(* ===== verification/Builder.v ===== *)
(** * Building metadata

    [TorrentBuilder] of src/src/torrent/builder.rs: the metadata of a file or of
    a directory, with the hashes of its pieces. *)

From S2P Require Import Prelude Crates Strings Bencode BencodeText Util Message MetaInfo.
From S2P Require Import DiskError TorrentFile.
Local Open Scope Z_scope.

(** ** The files of the system *)

(** [walkdir::DirEntry]; a name that is no text is none. *)
Record DirEntry := mkDirEntry {
  de_path : PathBuf;
  de_file_name : option string;
  de_is_file : bool;
}.

(** An open file: the bytes that are left, and the error behind them, if it is
    not the end of the file *)
Definition OpenFile : Type := list byte * option io_error.

(** [std::fs] as far as it is read here, and [walkdir]: [walk root keep] is
    what [WalkDir::new(root).into_iter().filter_entry(keep)] yields. *)
Class FileTree := {
  (** [path.metadata()?.len()] *)
  path_len : PathBuf -> result Z io_error;
  path_is_dir : PathBuf -> bool;
  open_file : PathBuf -> result OpenFile io_error;
  walk : PathBuf -> (DirEntry -> bool) -> list (result DirEntry io_error);
  (** [entry.metadata()?.len()] *)
  entry_len : DirEntry -> result Z io_error;
}.

(** [filter_entry] does not descend into a directory that is not kept, the
    first one included. *)
Class FileTreeLaws `{FileTree} : Prop := {
  walk_root root keep :
    path_is_dir root = true ->
    (forall e, de_path e = root -> de_is_file e = false -> keep e = false) ->
    walk root keep = [];
}.

(** [file.read_exact(buf)] for a buffer of [n] bytes *)
Definition read_exact (n : Z) (f : OpenFile) : result (list byte * OpenFile) io_error :=
  let n := Z.to_nat n in
  if bool_decide (n <= length f.1)%nat then Ok (take n f.1, (drop n f.1, f.2))
  else Err (default (io_Error UnexpectedEof "failed to fill whole buffer") f.2).

(** [file.read_to_end(&mut buf)], what is put into the buffer *)
Definition read_to_end (f : OpenFile) : result (list byte) io_error :=
  match f.2 with None => Ok f.1 | Some e => Err e end.

(** *** [std::path::Path] *)

(** The parts between the slashes *)
Fixpoint split_slash (p : list Ascii.ascii) : list (list Ascii.ascii) :=
  match p with
  | [] => [[]]
  | c :: p' =>
      if bool_decide (c = Ascii.ascii_of_nat 47) then [] :: split_slash p'
      else match split_slash p' with part :: parts => (c :: part) :: parts | [] => [[c]] end
  end.

(** [path.components()]: the root, and the names; a dot only counts as the
    beginning of a relative path. *)
Definition components (p : PathBuf) : list string :=
  let parts := String.string_of_list_ascii <$> split_slash (String.list_ascii_of_string p) in
  let names := List.filter (fun s => negb (bool_decide (s = "" \/ s = "."))) parts in
  match parts with
  | "" :: _ :: _ => "/" :: names
  | "." :: _ => "." :: names
  | _ => names
  end.

(** [path.strip_prefix(base)], as its components *)
Fixpoint strip_components (base path : list string) : option (list string) :=
  match base, path with
  | [], _ => Some path
  | b :: base', p :: path' => if bool_decide (b = p) then strip_components base' path' else None
  | _, _ => None
  end.

(** [path.file_name()] *)
Definition path_file_name (p : PathBuf) : option string :=
  match last (components p) with
  | Some s => if bool_decide (s = "/" \/ s = "." \/ s = "..") then None else Some s
  | None => None
  end.

(** ** Data *)

Record TorrentBuilder := mkTorrentBuilder {
  tb_announce : option string;
  tb_announce_list : option (list string);
  tb_webseeds : option (list string);
  tb_httpseeds : option (list string);
  tb_name : option string;
  tb_encoding : option string;
  tb_comment : option string;
  tb_created_by : option string;
  tb_creation_date : option Z;
  tb_content_root : PathBuf;
  tb_piece_length : option Z;
  tb_nodes : option (list DhtNode);
}.

(** ** Setting the fields *)

Section Setters.
Implicit Types b : TorrentBuilder.

(** [TorrentBuilder::new] *)
Definition TorrentBuilder_new (file : PathBuf) : TorrentBuilder :=
  mkTorrentBuilder None None None None None None None None None file None None.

- - - - -

DESCRIPTION OF THE TASK: Set down all of the data above, word for word.

OUTPUT OF THE EXERCISE:
(* ===== verification/Builder.v ===== *)
(** * Building metadata

    [TorrentBuilder] of src/src/torrent/builder.rs: the metadata of a file or of
    a directory, with the hashes of its pieces. *)

From S2P Require Import Prelude Crates Strings Bencode BencodeText Util Message MetaInfo.
From S2P Require Import DiskError TorrentFile.
Local Open Scope Z_scope.

(** ** The files of the system *)

(** [walkdir::DirEntry]; a name that is no text is none. *)
Record DirEntry := mkDirEntry {
  de_path : PathBuf;
  de_file_name : option string;
  de_is_file : bool;
}.

(** An open file: the bytes that are left, and the error behind them, if it is
    not the end of the file *)
Definition OpenFile : Type := list byte * option io_error.

(** [std::fs] as far as it is read here, and [walkdir]: [walk root keep] is
    what [WalkDir::new(root).into_iter().filter_entry(keep)] yields. *)
Class FileTree := {
  (** [path.metadata()?.len()] *)
  path_len : PathBuf -> result Z io_error;
  path_is_dir : PathBuf -> bool;
  open_file : PathBuf -> result OpenFile io_error;
  walk : PathBuf -> (DirEntry -> bool) -> list (result DirEntry io_error);
  (** [entry.metadata()?.len()] *)
  entry_len : DirEntry -> result Z io_error;
}.

(** [filter_entry] does not descend into a directory that is not kept, the
    first one included. *)
Class FileTreeLaws `{FileTree} : Prop := {
  walk_root root keep :
    path_is_dir root = true ->
    (forall e, de_path e = root -> de_is_file e = false -> keep e = false) ->
    walk root keep = [];
}.

(** [file.read_exact(buf)] for a buffer of [n] bytes *)
Definition read_exact (n : Z) (f : OpenFile) : result (list byte * OpenFile) io_error :=
  let n := Z.to_nat n in
  if bool_decide (n <= length f.1)%nat then Ok (take n f.1, (drop n f.1, f.2))
  else Err (default (io_Error UnexpectedEof "failed to fill whole buffer") f.2).

(** [file.read_to_end(&mut buf)], what is put into the buffer *)
Definition read_to_end (f : OpenFile) : result (list byte) io_error :=
  match f.2 with None => Ok f.1 | Some e => Err e end.

(** *** [std::path::Path] *)

(** The parts between the slashes *)
Fixpoint split_slash (p : list Ascii.ascii) : list (list Ascii.ascii) :=
  match p with
  | [] => [[]]
  | c :: p' =>
      if bool_decide (c = Ascii.ascii_of_nat 47) then [] :: split_slash p'
      else match split_slash p' with part :: parts => (c :: part) :: parts | [] => [[c]] end
  end.

(** [path.components()]: the root, and the names; a dot only counts as the
    beginning of a relative path. *)
Definition components (p : PathBuf) : list string :=
  let parts := String.string_of_list_ascii <$> split_slash (String.list_ascii_of_string p) in
  let names := List.filter (fun s => negb (bool_decide (s = "" \/ s = "."))) parts in
  match parts with
  | "" :: _ :: _ => "/" :: names
  | "." :: _ => "." :: names
  | _ => names
  end.

(** [path.strip_prefix(base)], as its components *)
Fixpoint strip_components (base path : list string) : option (list string) :=
  match base, path with
  | [], _ => Some path
  | b :: base', p :: path' => if bool_decide (b = p) then strip_components base' path' else None
  | _, _ => None
  end.

(** [path.file_name()] *)
Definition path_file_name (p : PathBuf) : option string :=
  match last (components p) with
  | Some s => if bool_decide (s = "/" \/ s = "." \/ s = "..") then None else Some s
  | None => None
  end.

(** ** Data *)

Record TorrentBuilder := mkTorrentBuilder {
  tb_announce : option string;
  tb_announce_list : option (list string);
  tb_webseeds : option (list string);
  tb_httpseeds : option (list string);
  tb_name : option string;
  tb_encoding : option string;
  tb_comment : option string;
  tb_created_by : option string;
  tb_creation_date : option Z;
  tb_content_root : PathBuf;
  tb_piece_length : option Z;
  tb_nodes : option (list DhtNode);
}.

(** ** Setting the fields *)

Section Setters.
Implicit Types b : TorrentBuilder.

(** [TorrentBuilder::new] *)
Definition TorrentBuilder_new (file : PathBuf) : TorrentBuilder :=
  mkTorrentBuilder None None None None None None None None None file None None.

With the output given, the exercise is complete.